In 2016, Norient had taken up so much space that I had no room for my own creativity. I had become an administrator of too many voices. I was close to burnout. International collaboration had taken its toll. Researching and curating with Norient or for other projects, I was continuously sending out hundreds of emails and messages, calling and re-calling people, and discussing ideas, workflows, and fees. If no one answered, I would search for alternative ways, stay positive, and keep moving forward. Meanwhile, though Norient is full of potential, it was and is financially fragile. Without any structural funding or dependence on a university or other player, we finance our publications, curation, and research through funded and commissioned projects, memberships, curation, and presentations—and many unpaid hours. Hence, if you are an artist, scholar, or freelancer working in the creative field, principle six is to look after yourself.

A lot of these questions were central to the documentary Contradict[7] which I filmed with Peter Guyer in Ghana between 2013 and 2018. I felt connected to the musicians in the film and their struggle to build a better life (while being aware that my own experiences came from another context). The musicians in Contradict demand a new role for themselves in their societies, and for Africa in the wider world. We followed these musicians through phases of euphoria and depression, watching them take three steps forward and one or two steps back. This raised questions such as, “What is the value of creativity and artistic production in today’s world?” Knowing so many young artists who have quit music, I wonder how cultural creation can survive. Creation requires time, deep thought, and concentration, and creative works often don’t shine after the first few attempts.

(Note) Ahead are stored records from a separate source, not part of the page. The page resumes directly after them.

(** * Data manager query construction (label_studio/data_manager/managers.py)

    A shallow embedding of the query builder of the data manager:
    [preprocess_field_name], [get_fields_for_annotation], [apply_ordering],
    [cast_value], [apply_filters], [TaskQuerySet.prepared] and
    [PreparedTaskManager.get_queryset] / [all].

    Python objects that the code mutates in place (filter items) are threaded
    explicitly: every function that may write to a filter item returns the
    item as it is left behind, also when it leaves with an exception. *)

From Stdlib Require Import Bool List String Ascii ZArith Lia Permutation Sorted.
Import ListNotations.
Open Scope string_scope.
Open Scope Z_scope.
Set Warnings "-register-all".

(** ** Python strings *)

Module PyStr.

(** [s.startswith(p)] *)
Definition startswith (s p : string) : bool := String.prefix p s.

(** [s[n:]] *)
Fixpoint drop (n : nat) (s : string) : string :=
  match n, s with
  | O, _ => s
  | S _, EmptyString => EmptyString
  | S k, String _ s' => drop k s'
  end.

(** [s.replace(old, new)]: every non-overlapping occurrence, scanning from
    the left.  [skip] counts the characters of a matched occurrence that
    are still to be dropped.  Every call in managers.py passes a non-empty
    literal for [old]. *)
Fixpoint replace_from (old new : string) (skip : nat) (s : string) : string :=
  match s with
  | EmptyString => EmptyString
  | String c s' =>
      match skip with
      | S k => replace_from old new k s'
      | O =>
          if String.prefix old s
          then new ++ replace_from old new (Nat.pred (String.length old)) s'
          else String c (replace_from old new O s')
      end
  end.

Definition replace (s old new : string) : string := replace_from old new O s.

(** [s.replace(old, new, 1)]: the first occurrence only. *)
Fixpoint replace_first (s old new : string) : string :=
  match s with
  | EmptyString => EmptyString
  | String c s' =>
      if String.prefix old s
      then new ++ drop (String.length old) s
      else String c (replace_first s' old new)
  end.

(** [sub in s] *)
Fixpoint contains (s sub : string) : bool :=
  String.prefix sub s ||
  match s with
  | EmptyString => false
  | String _ s' => contains s' sub
  end.

(** [s.lower()] on the ASCII range. *)
Definition lower_ascii (c : ascii) : ascii :=
  let n := nat_of_ascii c in
  if (Nat.leb 65 n && Nat.leb n 90)%bool then ascii_of_nat (n + 32) else c.

Fixpoint lower (s : string) : string :=
  match s with
  | EmptyString => EmptyString
  | String c s' => String (lower_ascii c) (lower s')
  end.

Definition is_empty (s : string) : bool :=
  match s with EmptyString => true | _ => false end.

(** [s.endswith(suf)] *)
Definition endswith (s suf : string) : bool :=
  let n := String.length s in
  let m := String.length suf in
  (Nat.leb m n && String.eqb (drop (n - m) s) suf)%bool.

(** [s[:len(s) - n]] *)
Definition drop_end (n : nat) (s : string) : string :=
  String.substring 0 (String.length s - n) s.

Definition mem (s : string) (l : list string) : bool :=
  existsb (String.eqb s) l.

End PyStr.

(** ** Python values and the library calls of managers.py *)

(** Carriers of the two Python types whose values the embedding never looks
    into: [float] and [datetime.datetime]. *)
Class PyTypes := {
  float : Type;
  datetime : Type
}.

(** A filter value: a JSON scalar as the client sent it, a range object with
    the attributes [min] and [max], or what [cast_value] turned it into. *)
Inductive Value `{PyTypes} : Type :=
| VNone
| VBool (b : bool)
| VInt (z : Z)
| VFloat (x : float)
| VStr (s : string)
| VDatetime (d : datetime)
| VRange (min max : Value).

Inductive Exception : Type :=
| ValueError
| TypeError
| AttributeError
| IndexError
| KeyError (key : string).

(** The calls into the Python standard library: [float()], truth and
    equality of floats, [datetime.strptime], [re.compile], [re.sub] and
    [str()] of a value that is not a string. *)
Class PyLib `{PyTypes} := {
  float_of_str : string -> option float;
  float_of_int : Z -> float;
  float_nonzero : float -> bool;
  float_eqb : float -> float -> bool;
  strptime : string -> string -> option datetime;
  datetime_eqb : datetime -> datetime -> bool;
  (** the class attributes [datetime.min] and [datetime.max] *)
  datetime_min : datetime;
  datetime_max : datetime;
  (** [None] when the pattern compiles, else the text of the [re.error]. *)
  re_compile : string -> option string;
  (** [re.sub(pattern, repl, s)] *)
  re_sub : string -> string -> string -> string;
  py_repr : Value -> string
}.
(** * BasketballDataExtractor: a shallow embedding and its properties

    Source: [src/data_extractor/basketball_data_extractor.py].

    The extractor keeps six append-only record lists.  Six extraction
    methods turn per-frame dictionaries into flat records, one method
    writes the lists as a JSON document, one computes a summary.

    How the Python is read:
    - the arguments have the containers of their type hints: a
      [List[Dict]] is a list of dicts, [frame_numbers : List[int]] a
      list of ints; what the dicts hold is any value ([pyval]: None,
      a bool, an int, a float, a string, a list, a tuple or a dict),
      and an operation applied to a value of the wrong type raises;
    - a dictionary is an association list in insertion order, keyed by
      ints (tracker ids, the ball's id 1) or strings;
    - an int is unbounded ([Z]); a float is an IEEE binary64 number
      ([PrimFloat.float]), and its operations are the machine's;
    - a raised exception is an explicit result, and the state reached
      when it is raised is kept: records appended before it stay;
    - a record the code builds as a dict literal is a Rocq record with
      the same field names; [*_entry_py] gives the dict back;
    - of [json.dump] and [json.load] the document tree is modelled, not
      its text, with the two exceptions that depend on the data:
      ValueError for an int of more than 4300 digits and RecursionError
      for values nested too deep; the clock, the room the recursion
      limit leaves and the file system are arguments.

    The file has two parts: the definitions (values, state, methods,
    the vocabulary of the properties, examples), then the lemmas and
    the theorems C1 to C10. *)

From Stdlib Require Import ZArith List String Ascii Bool Lia.
From Stdlib Require Import Floats DecimalString.
Import ListNotations.

Local Open Scope string_scope.
Local Open Scope list_scope.
Local Open Scope Z_scope.

Set Implicit Arguments.
Set Warnings "-register-all,-inexact-float".

(* ================================================================== *)
(** ** Python values *)
(* ================================================================== *)

Module Py.

(** Exceptions the modelled code can raise. *)
Inductive exn : Type :=
| TypeError
| AttributeError
| KeyError
| IndexError
| OverflowError
| ZeroDivisionError
| ValueError
| RecursionError
| OSError.

Inductive result (A : Type) : Type :=
| Ok (a : A)
| Raise (e : exn).

Arguments Ok {A} a.
Arguments Raise {A} e.

Definition rbind {A B} (r : result A) (k : A -> result B) : result B :=
  match r with
  | Ok a => k a
  | Raise e => Raise e
  end.

(** Identifiers used as dictionary keys: tracker ids are integers (the
    ball's sentinel id is the integer 1), field names and the player
    names of the examples are strings. *)
Inductive key : Type :=
| KInt (z : Z)
| KStr (s : string).

(** Values that are not containers. *)
Inductive scalar : Type :=
| SNone
| SBool (b : bool)
| SInt (z : Z)
| SFloat (f : float)
| SStr (s : string).

Inductive pyval : Type :=
| PScalar (a : scalar)
| PList (l : list pyval)
| PTuple (l : list pyval)
| PDict (d : list (key * pyval)).

Abbreviation PNone := (PScalar SNone).
Abbreviation PBool b := (PScalar (SBool b)).
Abbreviation PInt z := (PScalar (SInt z)).
Abbreviation PFloat f := (PScalar (SFloat f)).
Abbreviation PStr s := (PScalar (SStr s)).

(** A dict in insertion order.  Python keeps the keys of a dict
    pairwise distinct; [dict_wf] states it where a property needs it. *)
Definition dict : Type := list (key * pyval).

Definition key_eqb (a b : key) : bool :=
  match a, b with
  | KInt x, KInt y => Z.eqb x y
  | KStr x, KStr y => String.eqb x y
  | _, _ => false
  end.

Definition key_val (k : key) : pyval :=
  match k with
  | KInt z => PInt z
  | KStr s => PStr s
  end.

(** [d.get(k)] as an option, and [k in d]. *)
Fixpoint dict_find (d : dict) (k : key) : option pyval :=
  match d with
  | [] => None
  | (k', v) :: d' => if key_eqb k' k then Some v else dict_find d' k
  end.

Definition dict_mem (d : dict) (k : key) : bool :=
  match dict_find d k with
  | Some _ => true
  | None => false
  end.

(** [d.get(k, default)] *)
Definition dict_get (d : dict) (k : key) (default : pyval) : pyval :=
  match dict_find d k with
  | Some v => v
  | None => default
  end.

(** [d[k] = v]: an existing key keeps its position. *)
Fixpoint dict_set (d : dict) (k : key) (v : pyval) : dict :=
  match d with
  | [] => [(k, v)]
  | (k', v') :: d' =>
      if key_eqb k' k then (k', v) :: d' else (k', v') :: dict_set d' k v
  end.

Definition dict_keys (d : dict) : list key := map fst d.

Definition dict_wf (d : dict) : Prop := NoDup (dict_keys d).

(** [k in l] for a list of identifiers. *)
Definition list_mem (l : list key) (k : key) : bool :=
  existsb (key_eqb k) l.

(** [len(l)] *)
Definition len {A} (l : list A) : Z := Z.of_nat (List.length l).

(** [l[i]] for a list: a negative index counts from the end. *)
Definition list_index {A} (l : list A) (i : Z) : result A :=
  let j := if i <? 0 then i + len l else i in
  if (0 <=? j) && (j <? len l) then
    match nth_error l (Z.to_nat j) with
    | Some x => Ok x
    | None => Raise IndexError
    end
  else Raise IndexError.

(** Largest magnitude an int may have to convert to a float: from
    [2^1024 - 2^970] on, rounding to nearest even reaches [2^1024]
    and the conversion raises OverflowError. *)
Definition DBL_LIMIT : Z := 2 ^ 1024 - 2 ^ 970.

Definition in_double_range (z : Z) : bool := Z.abs z <? DBL_LIMIT.

(** [float(z)], correctly rounded. *)
Definition float_of_int (z : Z) : result float :=
  if in_double_range z then Ok (SF2Prim (binary_normalize prec emax z 0 false))
  else Raise OverflowError.

Definition sf_of_int (z : Z) : spec_float :=
  match z with
  | Z0 => S754_zero false
  | Zpos p => S754_finite false p 0
  | Zneg p => S754_finite true p 0
  end.

(** [a / b] on two ints: the correctly rounded quotient; it is too
    large for a float from [DBL_LIMIT] on. *)
Definition int_truediv (a b : Z) : result float :=
  if b =? 0 then Raise ZeroDivisionError
  else if Z.abs a <? DBL_LIMIT * Z.abs b then
    Ok (SF2Prim (SFdiv prec emax (sf_of_int a) (sf_of_int b)))
  else Raise OverflowError.

(** The numeric tower: bool counts as int. *)
Inductive number : Type :=
| NInt (z : Z)
| NFloat (f : float).

Definition as_number (v : pyval) : option number :=
  match v with
  | PBool b => Some (NInt (if b then 1 else 0))
  | PInt z => Some (NInt z)
  | PFloat f => Some (NFloat f)
  | _ => None
  end.

Definition number_val (n : number) : pyval :=
  match n with
  | NInt z => PInt z
  | NFloat f => PFloat f
  end.

Definition to_float (n : number) : result float :=
  match n with
  | NInt z => float_of_int z
  | NFloat f => Ok f
  end.

Definition is_zero (n : number) : bool :=
  match n with
  | NInt z => z =? 0
  | NFloat f => PrimFloat.eqb f 0%float
  end.

(** [a / b] on two numbers, one of them a float: both are taken as
    floats, then the divisor is tested.  (An int converts to the float
    zero only if it is 0, so the test reads the int.) *)
Definition float_truediv (a b : number) : result float :=
  rbind (to_float a) (fun x =>
  rbind (to_float b) (fun y =>
  if is_zero b then Raise ZeroDivisionError else Ok (PrimFloat.div x y))).

Definition num_truediv (a b : number) : result float :=
  match a, b with
  | NInt x, NInt y => int_truediv x y
  | _, _ => float_truediv a b
  end.

Definition num_arith (fz : Z -> Z -> Z) (ff : float -> float -> float)
    (a b : number) : result number :=
  match a, b with
  | NInt x, NInt y => Ok (NInt (fz x y))
  | _, _ =>
      rbind (to_float a) (fun x =>
      rbind (to_float b) (fun y => Ok (NFloat (ff x y))))
  end.

(** [a / b] *)
Definition py_truediv (a b : pyval) : result float :=
  match as_number a, as_number b with
  | Some x, Some y => num_truediv x y
  | _, _ => Raise TypeError
  end.

(** [a - b] *)
Definition py_sub (a b : pyval) : result pyval :=
  match as_number a, as_number b with
  | Some x, Some y =>
      rbind (num_arith Z.sub PrimFloat.sub x y) (fun n => Ok (number_val n))
  | _, _ => Raise TypeError
  end.

(** [a + b]: numbers add, strings, lists and tuples concatenate. *)
Definition py_add (a b : pyval) : result pyval :=
  match as_number a, as_number b with
  | Some x, Some y =>
      rbind (num_arith Z.add PrimFloat.add x y) (fun n => Ok (number_val n))
  | _, _ =>
      match a, b with
      | PStr s, PStr t => Ok (PStr (String.append s t))
      | PList l, PList m => Ok (PList (l ++ m))
      | PTuple l, PTuple m => Ok (PTuple (l ++ m))
      | _, _ => Raise TypeError
      end
  end.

fig. 2 Thomas Burkhalter, Nkisi, London, 2019. Photograph by: Thomas Burkhalter. Courtesy of Norient.

7. Help to Decentralize Power
Since 2021, one of Norient’s biggest steps has been not only to work with contributors, but to invite them to curate or co-curate our events. Principle seven is to decentralize power and authority. It is about letting in more eyes and ears to offer new perspectives: for too long, gatekeepers in international projects have been predominantly from the West, and male. We have pursued this path with the Timezones podcast series (2020, ongoing), the publication Sonic Traces: From Italy,[8] and the Norient City Sounds series,[9] which have been curated by people from Africa, Asia, and Europe who are outside our core team.

A further step is being taken through the Norient Festival (formerly the Norient Film Festival). Founded in 2010 by Michael Spahr (video artist and co-director of editions 1–4) and myself, the festival aims to present deep stories, research, and thought from across the globe through captivating, experimental, and sometimes challenging films, AV performances, concerts, DJ sets, video lectures, and other digital formats. After the 10th edition, I decided to hand over the curatorial direction and decision-making to an international and multidisciplinary group of people who have been, since 2022, the artistic directors and new faces of the festival. The group works internationally from various cities in India, Lebanon, the UK, Germany, Kenya, Colombia, and Switzerland.

With ethnography, at its core, still being a colonial approach, we must keep thinking and reflecting on how to rewire power relations.

8. Pay for Research and Creative Work
Principle eight seems clear: creative work should be paid. This, however, is less and less the case. Internet radio stations and music magazines (even big ones) often make use of freelancers’ work for free. The question is: Is that exploitation? Or is it voluntary work, as in an association, without which the world would be a poorer place?

With Norient, we try to pay according to our means. We raise fees when we earn more. We pay better than most of the established Swiss newspapers do today—which to me is kind of shocking. In the early 2000s, the feuilleton of the Swiss daily Neue Zürcher Zeitung would pay me 1500 Swiss francs for one page; today, it is around 400.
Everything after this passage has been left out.